**HOW TO COMPLETE THIS TASK**
Find how many lines below mention "intros". Nothing but the number is needed.

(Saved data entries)

Lemma scan_log_tail config l tail :
  config_validate config = Ok tt → log_ok (host config) l →
  (tail = [] ∨ ∃ a frame k, log_entry_ok (host config) (a, frame) ∧ (0 < k < length frame)%nat ∧ tail = take k frame) →
  zlen (log_bytes l ++ tail) <= max_host_bytes (limits config) → zlen l <= max_host_records (limits config) →
  scan_records (Some (log_bytes l ++ tail)) config = Ok {|
    scan_records_found := log_records 0 l; valid_end := zlen (log_bytes l);
    physical_len := zlen (log_bytes l ++ tail); scanned_records := zlen l;
    partial_tail := if is_empty tail then None else Some tail; corruption := None |}.
Proof.
  intros Hc Hok Ht Hb Hn. apply config_validate_bounds in Hc as (B1 & B2 & _).
  unfold MAX_SPOOL_BYTES_PER_HOST, MAX_SPOOL_RECORDS_PER_HOST in *.
  destruct (scan_records_log config l tail) as [fuel ->]; unfold u32_max; try done; try lia.
  destruct Ht as [->|(a & frame & k & Ha & Hk & ->)].
  - rewrite app_nil_r. cbn [scan_loop]. by rewrite (proj2 (Z.ltb_ge _ _)) by lia.
  - rewrite (scan_loop_torn _ config _ a frame k); [|done|lia|apply zlen_app]. unfold partial_scan.
    destruct (take k frame) eqn:E; [|done]. apply (f_equal length) in E. rewrite length_take in E. simpl in E. lia.
Qed.

(** The scan of an open, whichever way it starts. *)
Lemma scan_at config d f meta next l tail :
  spool_at config d f meta next l tail →
  let trusted := content_trusted d (revision_trusted d (read_checkpoint (checkpoint_file d) config)) in
  ∃ sc, scan_after d config (fst trusted) = Ok sc ∧
    indexed <$> scan_records_found sc = indexed <$> log_records 0 l ∧
    valid_end sc = zlen (log_bytes l) ∧ physical_len sc = zlen (log_bytes l ++ tail) ∧
    partial_tail sc = (if is_empty tail then None else Some tail) ∧ corruption sc = None.
Proof.
  intros Ha trusted. destruct Ha as [Hc Hf Hct Hl Hn Hb Ht _ _ _ _ _ _ Hi _ _ _].
  assert (records_content d = Some (log_bytes l ++ tail)) as Hcont by (unfold records_content; rewrite Hf; simpl; by rewrite Hct).
  pose proof (scan_log_tail config l tail Hc Hl Ht Hb Hn) as Hfull.
  destruct (fst trusted) as [cp|] eqn:Ecp.
  - destruct (Hi cp Ecp) as (l0 & l1 & -> & Hr & He).
    unfold scan_after. rewrite Hcont, Hr, He. rewrite Z.gtb_ltb, (proj2 (Z.ltb_ge _ _)).
    2:{ unfold zlen in *. rewrite length_fmap, log_records_length. rewrite length_app in Hn.
        apply config_validate_bounds in Hc as (_ & B & _). unfold MAX_SPOOL_RECORDS_PER_HOST, u32_max in *. lia. }
    pose proof (scan_from_index config l0 (log_bytes l1 ++ tail) Hc (log_ok_app _ _ _ Hl)) as Hs.
    rewrite log_bytes_app, <- app_assoc in *. rewrite Hfull in Hs.
    destruct (scan_records_from _ _ _ _) as [sc|]; [|destruct Hs; [done|unfold zlen in *; rewrite length_app in Hn; lia]].
    destruct Hs as ((t & E1 & E2) & V & P & T & C & _); [done|unfold zlen in *; rewrite length_app in Hn; lia|].
    simpl in *. exists sc. split_and!; try done.
    rewrite E1, E2, !fmap_app. f_equal. rewrite <- list_fmap_compose. by apply list_fmap_ext.
  - unfold scan_after. rewrite Hcont, Hfull. eexists. split_and!; done.
Qed.

(** ** The open *)
Lemma io_bind_ok {A B} (m : io A) (k : A → io B) d d' a : m d = (d', Ok a) → io_bind m k d = k a d'.
Proof. unfold io_bind. by intros ->. Qed.

(** The disk once the torn tail is cut. *)
Definition recovered (d : Disk) (l : list (Appended * bytes)) (tail : bytes) : Disk :=
  if is_empty tail then d else invalidate (truncate_records d (zlen (log_bytes l))).

Lemma recovered_records d f l tail :
  records d = Some f → rf_content f = log_bytes l ++ tail →
  records (recovered d l tail) = Some (recovered_file (clock d) f l tail) ∧
  rf_content (recovered_file (clock d) f l tail) = log_bytes l ∧
  records_identity (recovered_file (clock d) f l tail) = records_identity f.
Proof.
  intros Hf Hc. unfold recovered, recovered_file. destruct tail as [|x tail]; simpl.
  { by rewrite Hf, Hc, app_nil_r. }
  unfold truncate_records. rewrite Hf. simpl. split_and!; [done| |done].
  rewrite Hc. unfold zlen. rewrite Nat2Z.id. apply take_app_length.
Qed.

Lemma recovered_members d l tail :
  meta_file (recovered d l tail) = meta_file d ∧ cursor_file (recovered d l tail) = cursor_file d ∧
  checkpoint_file (recovered d l tail) = checkpoint_file d ∧ clock (recovered d l tail) = clock d.
Proof. unfold recovered. by destruct (is_empty tail). Qed.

**SOLUTION**
4